» **Brief**: Lines before the one containing "Hb. apply (fm_buf" are left out; that line and every line after it, through the end of the records, are to be reproduced exactly.

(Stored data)
————

Definition filewrite (f : nat) (addr n : Z) : M kern Z :=
  let! ff := get_file f in
  if fwritable ff =? 0 then ret (-1) else
  match ftype ff with
  | FD_PIPE => let! r := pipewrite (fpipe ff) addr n in wait_for r
  | FD_DEVICE =>
      if (fmajor ff <? 0) || (NDEV <=? fmajor ff) then ret (-1) else
      match devsw_write (fmajor ff) with
      | None => ret (-1)
      | Some write => write 1 addr n
      end
  | FD_INODE =>
      let! ip := fderef (fip ff) in
      let! i := filewrite_loop (filewrite_fuel n) f ip addr n 0 in
      ret (if i =? n then n else -1)
  | FD_NONE => panic "filewrite"
  end.

(** [pipealloc] (kernel/pipe.c): the two files on success.  [bad] frees what
    was allocated so far. *)
Definition pipealloc_bad (pi : Z) (f0 f1 : option nat) : M kern (option (nat * nat)) :=
  (if truth pi then on_p (on_km (kfree kend pi)) else ret tt) ;;
  match f0 with Some f => fileclose f | None => ret tt end ;;
  match f1 with Some f => fileclose f | None => ret tt end ;;
  ret None.
Definition pipealloc : M kern (option (nat * nat)) :=
  let! f0 := filealloc in
  match f0 with
  | None => pipealloc_bad 0 None None
  | Some f0 =>
      let! f1 := filealloc in
      match f1 with
      | None => pipealloc_bad 0 (Some f0) None
      | Some f1 =>
          let! pi := on_p (on_km kalloc) in
          if pi =? 0 then pipealloc_bad 0 (Some f0) (Some f1) else
          modify (fun k => set_pipes (<[pi := Pipe spin_free (replicate (Z.to_nat PIPESIZE) 5) 0 0 1 1]> (pipes k)) k) ;;
          upd_file f0 (set_ftype FD_PIPE) ;;
          upd_file f0 (set_frw 1 0) ;;
          upd_file f0 (set_fpipe pi) ;;
          upd_file f1 (set_ftype FD_PIPE) ;;
          upd_file f1 (set_frw 0 1) ;;
          upd_file f1 (set_fpipe pi) ;;
          ret (Some (f0, f1))
      end
  end.
End kern.
Arguments kern T : clear implicits.
(* ===== verification/PipeProof.v ===== *)
(** * Pipes

    A pipe holds a queue of bytes.  First the ring buffer of [struct pipe]
    as a queue, and the history of a pipe under any interleaving of readers
    and writers; then what [pipewrite] and [piperead] do. *)

From S2P Require Import Prelude Riscv Memory Ring Spinlock Kalloc Vm PageTable VmMap UserVm VmCopy VmExample Block BlockCache Log Tx CopyIO Fs Hart Proc ProcProof UserCall Console Virtio File.

(** ** The queue of a pipe *)

Definition pipe_queue (p : pipe) : list Z := ring PIPESIZE (pi_data p) (nread p) (wrap32 (nwrite p - nread p)).
Record pipe_rep (p : pipe) (q : list Z) : Prop := {
  pr_len : Z.of_nat (length (pi_data p)) = PIPESIZE;
  pr_nread : 0 <= nread p < 2^32;
  pr_nwrite : 0 <= nwrite p < 2^32;
  pr_queue : pipe_queue p = q;
  pr_max : Z.of_nat (length q) <= PIPESIZE;
}.

Lemma pipe_rep_count p q : pipe_rep p q -> wrap32 (nwrite p - nread p) = Z.of_nat (length q).
Proof. intros [_ _ _ <- _]. unfold pipe_queue. rewrite length_ring; [done|done|]. unfold wrap32. dlia. Qed.

Lemma pipe_full_spec p q : pipe_rep p q -> pipe_full p = true <-> Z.of_nat (length q) = PIPESIZE.
Proof.
  intros H. pose proof (pipe_rep_count p q H) as Hc. destruct H. unfold pipe_full. rewrite Z.eqb_eq.
  unfold wrap32, PIPESIZE in *. split; intros E; dlia.
Qed.

Lemma pipe_empty_spec p q : pipe_rep p q -> pipe_empty p = true <-> q = [].
Proof.
  intros H. pose proof (pipe_rep_count p q H) as Hc. destruct H as [_ ? ? Hq _]. unfold pipe_empty. rewrite Z.eqb_eq. split.
  - intros E. apply length_zero_iff_nil. rewrite E, Z.sub_diag in Hc. change (wrap32 0) with 0 in Hc. lia.
  - intros ->. unfold wrap32 in *. simpl in Hc. dlia.
Qed.

Lemma pipe_512 : (PIPESIZE | 2^32).
Proof. by exists (2^23). Qed.

Lemma pipe_put_rep p q ch : pipe_rep p q -> pipe_full p = false -> pipe_rep (pipe_put ch p) (q ++ [ch]).
Proof.
  intros H Hf. pose proof (pipe_rep_count p q H) as Hc. pose proof (pipe_full_spec p q H) as Hfs. destruct H as [Hl Hr Hw Hq Hm].
  assert (Z.of_nat (length q) < PIPESIZE) as Hlt. { destruct (decide (Z.of_nat (length q) = PIPESIZE)) as [E|]; [|lia]. apply Hfs in E. congruence. }
  constructor; cbn [pi_data nread nwrite pipe_put].
  - by rewrite length_insert.
  - done.
  - unfold wrap32. dlia.
  - unfold pipe_queue. cbn [pi_data nread nwrite pipe_put].
    replace (wrap32 (wrap32 (nwrite p + 1) - nread p)) with (Z.of_nat (length q) + 1).
    2:{ rewrite <- Hc. unfold wrap32, PIPESIZE in *. dlia. }
    replace (Z.to_nat (nwrite p mod PIPESIZE)) with (Z.to_nat ((nread p + Z.of_nat (length q)) mod PIPESIZE)).
    2:{ rewrite <- Hc. f_equal. unfold wrap32, PIPESIZE in *. dlia. }
    rewrite ring_push by (done || lia). rewrite <- Hc. fold (pipe_queue p). by rewrite Hq.
  - rewrite length_app. simpl. lia.
Qed.

Lemma pipe_get_rep p ch q : pipe_rep p (ch :: q) -> pipe_next p = ch /\ pipe_rep (pipe_get p) q.
Proof.
  intros H. pose proof (pipe_rep_count _ _ H) as Hc. destruct H as [Hl Hr Hw Hq Hm]. unfold pipe_queue in Hq. rewrite Hc in Hq.
  cbn [length] in Hq, Hm, Hc. rewrite ring_pop in Hq by (done || lia). injection Hq as E1 E2. split; [done|].
  constructor; cbn [pi_data nread nwrite pipe_get]; try done.
  - unfold wrap32. dlia.
  - unfold pipe_queue. cbn [pi_data nread nwrite pipe_get].
    replace (wrap32 (nwrite p - wrap32 (nread p + 1))) with (Z.of_nat (S (length q)) - 1).
    2:{ rewrite <- Hc. unfold wrap32 in *. dlia. }
    unfold wrap32 at 1. by rewrite (ring_start_mod PIPESIZE ltac:(done) (2^32) _ _ _ pipe_512 ltac:(done)).
  - lia.
Qed.

(** ** The history of a pipe *)

(** The pipe with the bytes written to it and read from it so far.  A writer
    puts a byte when the pipe is not full, a reader takes one when it is not
    empty, as in the loops of [pipewrite] and [piperead]; either end may be
    closed and the lock changes hands. *)
Inductive pipe_step : pipe * list Z * list Z -> pipe * list Z * list Z -> Prop :=
| step_write p w r ch : pipe_full p = false -> pipe_step (p, w, r) (pipe_put ch p, w ++ [ch], r)
| step_read p w r : pipe_empty p = false -> pipe_step (p, w, r) (pipe_get p, w, r ++ [pipe_next p])
| step_close_read p w r : pipe_step (p, w, r) (set_readopen 0 p, w, r)
| step_close_write p w r : pipe_step (p, w, r) (set_writeopen 0 p, w, r)
| step_lock p w r x : pipe_step (p, w, r) (set_pi_lock x p, w, r).

Definition new_pipe : pipe := Pipe spin_free (replicate (Z.to_nat PIPESIZE) 5) 0 0 1 1.

Lemma pipe_step_rep p w r p' w' r' q :
  pipe_step (p, w, r) (p', w', r') -> pipe_rep p q -> w = r ++ q ->
  exists q', pipe_rep p' q' /\ w' = r' ++ q'.
Proof.
  intros H Hp ->. inversion H; subst.
  - exists (q ++ [ch]). split; [by apply pipe_put_rep|]. by rewrite app_assoc.
  - destruct q as [|c q].
    + assert (pipe_empty p = true) by (by eapply pipe_empty_spec). congruence.
    + destruct (pipe_get_rep _ _ _ Hp) as [-> Hq]. exists q. split; [done|]. by rewrite <- app_assoc.
  - exists q. split; [by destruct Hp|done].
  - exists q. split; [by destruct Hp|done].
  - exists q. split; [by destruct Hp|done].
Qed.

Definition pipe_hist (x : pipe * list Z * list Z) : Prop := exists q, pipe_rep (x.1.1) q /\ x.1.2 = x.2 ++ q.

Lemma pipe_history x : rtc pipe_step (new_pipe, [], []) x -> pipe_hist x.
Proof.
  revert x. apply rtc_ind_r.
  - exists []. split; [|done]. by constructor.
  - intros [[p1 w1] r1] [[p2 w2] r2] _ Hs (q & Hp & E). by eapply pipe_step_rep.
Qed.



(** ** A process in a system call *)

Section pipe.
Context {T : Type} (kend kobj : Z) (Hend : 0 < kend).
Abbreviation kern := (kern T).
Abbreviation call_ok := (call_ok kend kobj).

Definition ps (k : kern) : pst := um (kfs k).
Definition set_ps (s : pst) (k : kern) : kern := set_kfs (set_um s (kfs k)) k.

Lemma wp_on_p {A} (c : M pst A) (Q : A -> kern -> Prop) k : wp c (fun a s => Q a (set_ps s k)) (ps k) -> wp (on_p c) Q k.
Proof. intros H. by do 2 apply wp_zoom. Qed.

Lemma wp_on_p_gets {A} (f : pst -> A) (Q : A -> kern -> Prop) k : Q (f (ps k)) k -> wp (on_p (gets f)) Q k.
Proof. intros H. apply wp_on_p, wp_gets. by destruct k as [[]]. Qed.


(** *** The lock of a pipe *)

Lemma pipe_at_insert (k : kern) pi p : pipe_at (set_pipes (<[pi := p]> (pipes k)) k) pi = p.
Proof. unfold pipe_at. cbn [pipes set_pipes]. by rewrite lookup_insert_eq. Qed.
Lemma family_valid m l tp Dp tc Dc pp ci q : family m l tp Dp tc Dc pp ci -> q ∈ Dp ++ pt_pages tp ++ pages_of tc Dc ci ++ l -> valid_page kend q.
Proof.
  intros [[((_ & _ & _ & Hv) & _ & _ & HvD & _) _] _ [((HK & _ & _ & Hvc) & _ & _ & HvDc & _) _ _ _ (_ & Htf & _)] _ _]. rewrite Forall_forall in HvD, HvDc.
  unfold pages_of. rewrite !elem_of_app, elem_of_cons, elem_of_app. intros [H|[H|[[->|[H|H]]|H]]]; [by apply HvD|by apply Hv|done|by apply HvDc|by apply Hvc|by eapply free_valid].
Qed.
Lemma family_outside m l tp Dp tc Dc pp ci q b : family m l tp Dp tc Dc pp ci -> q ∈ Dp ++ pt_pages tp -> in_page q b -> forall q', q' ∈ pages_of tc Dc ci ++ l -> ~ in_page q' b.
Proof.
  intros HF Hq Hb q' Hq' Hb'. pose proof (fm_apart _ _ _ _ _ _ _ _ HF) as Hnd. rewrite app_assoc in Hnd. apply NoDup_app in Hnd as (_ & Hd & _).
  apply (Hd q Hq). replace q with q'; [done|]. apply (in_page_disjoint q' q b); [..|done|done]; eapply family_valid; try done; rewrite app_assoc; apply elem_of_app; auto.
Qed.

(** The status is copied: parent and child keep their memory. *)
Lemma family_copied m l tp Dp tc Dc pp ci m' : family m l tp Dp tc Dc pp ci -> user_ok kend m' l tp Dp ->
  (forall a, (forall q, q ∈ Dp -> ~ in_page q a) -> a < kobj \/ kobj + 4 <= a -> load8 (mem m') a = load8 (mem m) a) -> family m' l tp Dp tc Dc pp ci.
Proof.
  intros HF HU He. pose proof HF as [_ Hr Hc Hnd Hbuf]. split; [done|done| |done|done]. apply (pspace_frame m); [done|apply HU|]. intros q b Hq Hb.
  assert (q ∈ pages_of tc Dc ci ++ l) as Hq' by (unfold pages_of; rewrite elem_of_app, elem_of_cons, elem_of_app; auto). apply He.
  - intros q2 Hq2 Hb2. eapply family_outside; [exact HF|apply elem_of_app; by left|exact Hb2|exact Hq'|done].
  - destruct (decide (kobj <= b < kobj + 4)) as [Hk|]; [|lia]. exfalso. apply (Hbuf q b); [|done|done]. rewrite !elem_of_app. rewrite elem_of_app in Hq'. tauto.
Qed.

(** The child is freed: the parent keeps its memory. *)
Lemma family_freed m l tp Dp tc Dc pp ci m' l' addr bs : family m l tp Dp tc Dc pp ci -> l' ≡ₚ pages_of tc Dc ci ++ l -> kinv kend m' l' ->
  unchanged_outside (pages_of tc Dc ci ++ l) (mem m) (mem m') -> user_ok kend m' l' tp Dp /\ (user_bytes (mem m) tp addr bs -> user_bytes (mem m') tp addr bs).
Proof.
  intros HF HP HK HO. pose proof HF as [HU Hr Hc Hnd Hbuf]. assert (forall q b, q ∈ Dp ++ pt_pages tp -> in_page q b -> load8 (mem m') b = load8 (mem m) b) as He.
  { intros q b Hq Hb. apply HO. by eapply family_outside. }
  destruct (user_ok_frame m l tp Dp m' l' HU HK) as [HU' Hl]; [by rewrite HP|intros q b Hq; apply He; apply elem_of_app; by right|]. split; [done|].
  intros Hbs j b Hj. specialize (Hbs j b Hj). unfold ubyte in *. rewrite (upa_leaf _ _ _ Hl). apply fmap_Some in Hbs as (a & Ha & ->). rewrite Ha. cbn. f_equal.
  destruct (upa_in kend _ _ _ _ _ _ HU Ha) as (q & Hq & Hin). apply (He q); [apply elem_of_app; by left|done].
Qed.

(** *** Reaping *)

Lemma wp_unlock2 s i p ci pp x (Q : Z + bool -> pst -> Prop) : cpu_ok s -> cnoff s = 2 -> i <> p -> procs s !! i = Some ci -> procs s !! p = Some pp ->
  plock ci = spin_mine -> plock pp = spin_mine ->
  (forall s', procs s' = <[p := set_plock spin_free pp]> (<[i := set_plock spin_free ci]> (procs s)) -> same_rest s s' -> cnoff s' = 0 -> cpu_ok s' -> Q x s') ->
  wp (prelease i ;; prelease p ;; ret x) Q s.
Proof.
  intros Hc Hn Hip Hi Hp Hl1 Hl2 HQ. apply wp_bind, wp_prelease; [done|lia|by rewrite (proc_at_lookup _ _ _ Hi)|]. rewrite (proc_at_lookup _ _ _ Hi). intros s1 E1 R1 N1 C1 _ _.
  assert (proc_at s1 p = pp) as P1 by (apply proc_at_lookup; by rewrite E1, list_lookup_insert_ne). apply wp_bind, wp_prelease; [done|lia|by rewrite P1|]. intros s2 E2 R2 N2 C2 _ _.
  apply wp_ret, HQ; [by rewrite E2, P1, E1|by eapply same_rest_trans|lia|done].
Qed.

Lemma int_bytes_ok x : Forall is_byte (int_bytes x).
Proof. unfold int_bytes. apply Forall_fmap, Forall_forall. intros k _. cbn. apply Z.mod_pos_bound. lia. Qed.

(** A child that has been reaped. *)
Record reaped (l : list Z) (tp : ptree) (Dp : list Z) (tc : ptree) (Dc : list Z) (p i : nat) (ci : proc) (addr : Z) (s s' : pst) : Prop := Reaped {
  re_table : procs s' = <[i := set_plock spin_free (emptied ci)]> (procs s);
  re_rest : same_rest (set_km (km s') s) s' /\ cnoff s' = 0 /\ cpu_ok s';
  re_status : truth addr = true -> user_bytes (mem (km s')) tp addr (int_bytes (xstate ci));
  re_pages : exists l', l' ≡ₚ pages_of tc Dc ci ++ l /\ user_ok kend (km s') l' tp Dp }.

Lemma wp_reap s0 s l tp Dp tc Dc i p ci pp addr (Q : Z + bool -> pst -> Prop) : cpu_ok s -> cnoff s = 2 -> i <> p ->
  procs s0 !! i = Some ci -> procs s0 !! p = Some pp -> plock ci = spin_free -> plock pp = spin_free -> same_rest s0 s ->
  procs s = <[i := set_plock spin_mine ci]> (<[p := set_plock spin_mine pp]> (procs s0)) -> family (km s) l tp Dp tc Dc pp ci -> 0 <= addr < 2^64 ->
  (forall s', reaped l tp Dp tc Dc p i ci addr s0 s' -> Q (inl (pid ci)) s') ->
  (forall s', truth addr = true -> (exists k, 0 <= k < 4 /\ upa (mem (km s0)) tp (addr + k) = None) -> procs s' = procs s0 -> same_rest (set_km (km s') s0) s' -> cnoff s' = 0 -> cpu_ok s' ->
     family (km s') l tp Dp tc Dc pp ci -> Q (inl (-1)) s') ->
  wp (reap i p addr (set_plock spin_mine ci)) Q s.
Proof using Hend.
  intros Hc Hn Hip Hi Hp Hl1 Hl2 HR0 Hs HF Haddr Hok Hbad. pose proof (lookup_lt_Some _ _ _ Hi) as Li. pose proof (lookup_lt_Some _ _ _ Hp) as Lp.
  assert (procs s !! i = Some (set_plock spin_mine ci)) as Hi1 by (rewrite Hs; apply list_lookup_insert_eq; by rewrite length_insert).
  assert (procs s !! p = Some (set_plock spin_mine pp)) as Hp1 by (rewrite Hs, list_lookup_insert_ne by done; by apply list_lookup_insert_eq).
  assert (forall x, <[p := pp]> (<[i := x]> (procs s)) = <[i := x]> (procs s0)) as Hback.
  { intros x. rewrite Hs, list_insert_insert_eq, list_insert_insert_ne by done. f_equal. rewrite list_insert_insert_eq. by apply list_insert_id. }
  unfold reap. apply wp_bind, wp_gets. rewrite (proc_at_lookup _ _ _ Hp1). cbn [pagetable set_plock xstate pid]. rewrite (fm_root _ _ _ _ _ _ _ _ HF). apply wp_bind.
  assert (forall m', family m' l tp Dp tc Dc pp ci -> (truth addr = true -> user_bytes (mem m') tp addr (int_bytes (xstate ci))) ->
    wp (freeproc kend i ;; prelease i ;; prelease p ;; ret (inl (pid ci))) Q (set_km m' s)) as Hfree.
  { intros m' HF' Hst. apply wp_bind, (wp_freeproc _ i (set_plock spin_mine ci) l tc Dc); [exact Hi1|by destruct (fm_child _ _ _ _ _ _ _ _ HF')|]. intros m l' HP HK HO.
    destruct (family_freed m' l tp Dp tc Dc pp ci m l' addr (int_bytes (xstate ci)) HF' HP HK HO) as [HU Hb].
    apply (wp_unlock2 _ i p (emptied (set_plock spin_mine ci)) (set_plock spin_mine pp)); [done|done|done|apply list_lookup_insert_eq; by eapply lookup_lt_Some|cbn [procs set_procs set_km]; by rewrite list_lookup_insert_ne|done|done|].
    intros s' E' R' N' C'. rewrite set_plock_twice, set_plock_id in E' by done. cbn [procs set_procs set_km] in E'. rewrite list_insert_insert_eq, Hback in E'. apply Hok. split.
    - by rewrite E'.
    - split; [|done]. destruct R', HR0. split; cbn in *; congruence.
    - rewrite (sr_km _ _ R'). auto.
    - exists l'. split; [done|]. by rewrite (sr_km _ _ R'). }
  destruct (truth addr) eqn:Et.
  2:{ apply wp_ret. change (0 <? 0) with false. cbn match. replace s with (set_km (km s) s) by (by destruct s). by apply Hfree. }
  eapply (wp_copyout_obj s l tp Dp addr (int_bytes (xstate ci))); [apply HF| |apply int_bytes_ok|done|].
  { intros q b Hq Hb. apply (fm_buf _ _ _ _ _ _ _ _ HF q b); [|exact Hb]. rewrite !elem_of_app in *. tauto. }
  intros r m' HU He Hr. pose proof (family_copied _ _ _ _ _ _ _ _ _ HF HU He) as HF'. destruct Hr as [[-> Hb]|[-> (k & Hk & Hu)]]; [change (0 <? 0) with false; cbn match; by apply Hfree|].
  change (-1 <? 0) with true. cbn match. apply (wp_unlock2 _ i p (set_plock spin_mine ci) (set_plock spin_mine pp)); [done|done|done|done|done|done|done|].
  intros s' E' R' N' C'. rewrite !set_plock_twice, !set_plock_id in E' by done. cbn [procs set_km] in E'. rewrite Hback, list_insert_id in E' by done. apply Hbad; [done| |done| |done|done|].
  - exists k. split; [exact Hk|]. by rewrite <- (sr_km _ _ HR0).
  - destruct R', HR0. split; cbn in *; congruence.
  - by rewrite (sr_km _ _ R').
Qed.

————

» **Answer**:
  { intros q b Hq Hb. apply (fm_buf _ _ _ _ _ _ _ _ HF q b); [|exact Hb]. rewrite !elem_of_app in *. tauto. }
  intros r m' HU He Hr. pose proof (family_copied _ _ _ _ _ _ _ _ _ HF HU He) as HF'. destruct Hr as [[-> Hb]|[-> (k & Hk & Hu)]]; [change (0 <? 0) with false; cbn match; by apply Hfree|].
  change (-1 <? 0) with true. cbn match. apply (wp_unlock2 _ i p (set_plock spin_mine ci) (set_plock spin_mine pp)); [done|done|done|done|done|done|done|].
  intros s' E' R' N' C'. rewrite !set_plock_twice, !set_plock_id in E' by done. cbn [procs set_km] in E'. rewrite Hback, list_insert_id in E' by done. apply Hbad; [done| |done| |done|done|].
  - exists k. split; [exact Hk|]. by rewrite <- (sr_km _ _ HR0).
  - destruct R', HR0. split; cbn in *; congruence.
  - by rewrite (sr_km _ _ R').
Qed.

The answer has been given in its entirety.